In the entries that follow, find the line containing "In layer (GCodeFile.layers", then output exactly every line from the first through that one.

[Entries taken from a collection]

========

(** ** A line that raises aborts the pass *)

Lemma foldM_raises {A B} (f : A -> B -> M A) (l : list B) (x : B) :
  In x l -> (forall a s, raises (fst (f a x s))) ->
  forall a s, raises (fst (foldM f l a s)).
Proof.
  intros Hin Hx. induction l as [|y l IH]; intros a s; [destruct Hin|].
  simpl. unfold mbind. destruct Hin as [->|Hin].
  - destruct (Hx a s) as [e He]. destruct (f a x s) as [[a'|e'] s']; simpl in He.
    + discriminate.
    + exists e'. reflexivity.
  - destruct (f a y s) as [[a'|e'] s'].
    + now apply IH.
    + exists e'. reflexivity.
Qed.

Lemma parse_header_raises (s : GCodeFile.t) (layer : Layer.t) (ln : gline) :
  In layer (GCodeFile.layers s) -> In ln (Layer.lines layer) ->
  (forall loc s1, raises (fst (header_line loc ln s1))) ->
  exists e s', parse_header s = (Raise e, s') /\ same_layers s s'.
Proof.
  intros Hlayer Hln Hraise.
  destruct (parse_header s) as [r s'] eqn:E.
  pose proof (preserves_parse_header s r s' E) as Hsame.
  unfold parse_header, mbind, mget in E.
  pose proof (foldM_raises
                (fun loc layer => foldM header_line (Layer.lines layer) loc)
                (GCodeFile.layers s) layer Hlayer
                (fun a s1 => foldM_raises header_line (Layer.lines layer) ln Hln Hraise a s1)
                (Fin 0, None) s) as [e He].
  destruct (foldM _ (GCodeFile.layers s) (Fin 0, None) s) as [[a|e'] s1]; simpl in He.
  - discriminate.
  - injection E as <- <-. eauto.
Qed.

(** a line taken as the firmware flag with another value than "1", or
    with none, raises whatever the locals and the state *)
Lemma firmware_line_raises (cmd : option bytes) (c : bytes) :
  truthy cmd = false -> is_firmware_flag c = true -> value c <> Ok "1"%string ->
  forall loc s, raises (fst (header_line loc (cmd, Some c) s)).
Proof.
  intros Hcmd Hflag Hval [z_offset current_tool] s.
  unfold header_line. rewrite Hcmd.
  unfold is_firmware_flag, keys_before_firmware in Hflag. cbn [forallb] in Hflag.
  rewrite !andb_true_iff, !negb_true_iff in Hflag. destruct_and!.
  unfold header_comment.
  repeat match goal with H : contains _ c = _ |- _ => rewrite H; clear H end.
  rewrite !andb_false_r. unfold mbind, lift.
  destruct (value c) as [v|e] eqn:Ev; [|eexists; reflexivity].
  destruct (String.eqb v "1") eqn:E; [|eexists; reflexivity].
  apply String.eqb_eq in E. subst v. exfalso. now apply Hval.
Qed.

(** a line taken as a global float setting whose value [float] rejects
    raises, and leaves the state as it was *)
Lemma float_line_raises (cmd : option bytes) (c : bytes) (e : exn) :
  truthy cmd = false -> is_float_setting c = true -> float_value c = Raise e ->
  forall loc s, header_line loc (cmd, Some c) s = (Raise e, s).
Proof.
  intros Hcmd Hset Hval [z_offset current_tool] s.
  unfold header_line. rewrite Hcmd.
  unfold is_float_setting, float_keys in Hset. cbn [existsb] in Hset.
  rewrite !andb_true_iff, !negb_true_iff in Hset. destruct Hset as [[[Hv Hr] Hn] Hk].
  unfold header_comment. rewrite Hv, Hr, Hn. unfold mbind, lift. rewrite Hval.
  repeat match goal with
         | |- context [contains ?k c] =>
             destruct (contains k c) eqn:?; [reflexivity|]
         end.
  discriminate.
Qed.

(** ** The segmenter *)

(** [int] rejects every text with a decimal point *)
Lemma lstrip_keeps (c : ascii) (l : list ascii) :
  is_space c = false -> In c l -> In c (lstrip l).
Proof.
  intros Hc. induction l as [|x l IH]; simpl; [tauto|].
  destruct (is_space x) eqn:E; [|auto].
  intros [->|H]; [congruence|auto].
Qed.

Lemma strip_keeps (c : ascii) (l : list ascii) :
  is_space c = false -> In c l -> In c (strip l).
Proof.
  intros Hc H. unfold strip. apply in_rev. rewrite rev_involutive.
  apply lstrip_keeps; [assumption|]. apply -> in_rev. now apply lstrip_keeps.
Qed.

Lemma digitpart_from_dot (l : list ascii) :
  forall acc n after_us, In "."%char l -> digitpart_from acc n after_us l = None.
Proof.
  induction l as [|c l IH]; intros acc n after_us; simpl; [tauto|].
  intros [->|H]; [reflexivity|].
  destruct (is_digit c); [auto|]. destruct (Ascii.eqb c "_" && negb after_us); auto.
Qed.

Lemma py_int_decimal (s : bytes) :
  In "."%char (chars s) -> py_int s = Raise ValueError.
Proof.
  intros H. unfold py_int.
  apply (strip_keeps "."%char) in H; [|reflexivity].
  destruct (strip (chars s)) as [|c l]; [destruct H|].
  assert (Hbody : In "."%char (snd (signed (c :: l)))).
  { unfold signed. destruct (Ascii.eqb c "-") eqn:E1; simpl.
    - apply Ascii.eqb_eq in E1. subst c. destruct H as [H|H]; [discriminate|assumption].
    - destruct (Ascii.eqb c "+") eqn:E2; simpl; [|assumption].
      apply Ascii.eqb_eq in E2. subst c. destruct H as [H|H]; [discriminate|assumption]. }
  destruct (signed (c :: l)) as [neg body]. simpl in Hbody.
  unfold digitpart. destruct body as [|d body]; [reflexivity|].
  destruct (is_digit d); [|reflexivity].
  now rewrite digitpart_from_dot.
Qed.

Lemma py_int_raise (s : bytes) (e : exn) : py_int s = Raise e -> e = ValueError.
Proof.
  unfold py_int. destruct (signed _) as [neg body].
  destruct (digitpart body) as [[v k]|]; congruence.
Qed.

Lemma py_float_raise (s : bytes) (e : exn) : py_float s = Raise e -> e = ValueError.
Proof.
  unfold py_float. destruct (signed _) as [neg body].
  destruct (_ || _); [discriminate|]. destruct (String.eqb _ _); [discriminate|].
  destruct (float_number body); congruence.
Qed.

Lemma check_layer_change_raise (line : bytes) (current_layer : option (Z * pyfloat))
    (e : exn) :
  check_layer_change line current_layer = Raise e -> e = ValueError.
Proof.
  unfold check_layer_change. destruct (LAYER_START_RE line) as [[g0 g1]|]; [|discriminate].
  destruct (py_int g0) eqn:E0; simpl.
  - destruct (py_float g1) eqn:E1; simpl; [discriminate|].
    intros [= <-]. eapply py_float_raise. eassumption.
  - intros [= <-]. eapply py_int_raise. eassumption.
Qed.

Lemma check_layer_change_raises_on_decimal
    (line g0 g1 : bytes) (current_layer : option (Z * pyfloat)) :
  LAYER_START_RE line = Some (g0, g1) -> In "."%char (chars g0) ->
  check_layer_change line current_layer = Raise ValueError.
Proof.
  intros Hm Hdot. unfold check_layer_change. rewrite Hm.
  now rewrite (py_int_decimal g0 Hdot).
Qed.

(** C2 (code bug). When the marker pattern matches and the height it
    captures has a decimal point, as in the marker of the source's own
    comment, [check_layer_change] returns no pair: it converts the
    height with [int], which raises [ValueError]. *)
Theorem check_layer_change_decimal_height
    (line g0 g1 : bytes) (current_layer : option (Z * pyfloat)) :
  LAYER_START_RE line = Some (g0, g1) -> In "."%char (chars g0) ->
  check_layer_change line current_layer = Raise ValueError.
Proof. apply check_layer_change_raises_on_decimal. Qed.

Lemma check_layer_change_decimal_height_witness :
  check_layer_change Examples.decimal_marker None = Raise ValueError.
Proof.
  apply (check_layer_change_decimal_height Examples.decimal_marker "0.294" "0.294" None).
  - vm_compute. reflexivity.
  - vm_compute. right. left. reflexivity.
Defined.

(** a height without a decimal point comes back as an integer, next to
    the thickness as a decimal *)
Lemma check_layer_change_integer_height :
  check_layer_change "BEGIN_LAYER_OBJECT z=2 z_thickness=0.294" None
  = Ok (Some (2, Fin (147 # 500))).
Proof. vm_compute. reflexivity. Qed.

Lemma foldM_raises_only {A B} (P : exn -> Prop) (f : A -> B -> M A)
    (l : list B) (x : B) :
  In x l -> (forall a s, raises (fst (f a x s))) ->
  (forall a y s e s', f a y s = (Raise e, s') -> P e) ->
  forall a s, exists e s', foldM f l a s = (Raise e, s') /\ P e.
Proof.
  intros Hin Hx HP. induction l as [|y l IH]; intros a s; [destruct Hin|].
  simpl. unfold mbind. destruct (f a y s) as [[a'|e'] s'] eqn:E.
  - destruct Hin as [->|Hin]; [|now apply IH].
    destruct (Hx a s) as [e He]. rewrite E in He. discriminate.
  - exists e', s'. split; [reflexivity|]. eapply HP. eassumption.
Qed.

========

■ **Final answer**:
(** ** A line that raises aborts the pass *)

Lemma foldM_raises {A B} (f : A -> B -> M A) (l : list B) (x : B) :
  In x l -> (forall a s, raises (fst (f a x s))) ->
  forall a s, raises (fst (foldM f l a s)).
Proof.
  intros Hin Hx. induction l as [|y l IH]; intros a s; [destruct Hin|].
  simpl. unfold mbind. destruct Hin as [->|Hin].
  - destruct (Hx a s) as [e He]. destruct (f a x s) as [[a'|e'] s']; simpl in He.
    + discriminate.
    + exists e'. reflexivity.
  - destruct (f a y s) as [[a'|e'] s'].
    + now apply IH.
    + exists e'. reflexivity.
Qed.

Lemma parse_header_raises (s : GCodeFile.t) (layer : Layer.t) (ln : gline) :
  In layer (GCodeFile.layers s) -> In ln (Layer.lines layer) ->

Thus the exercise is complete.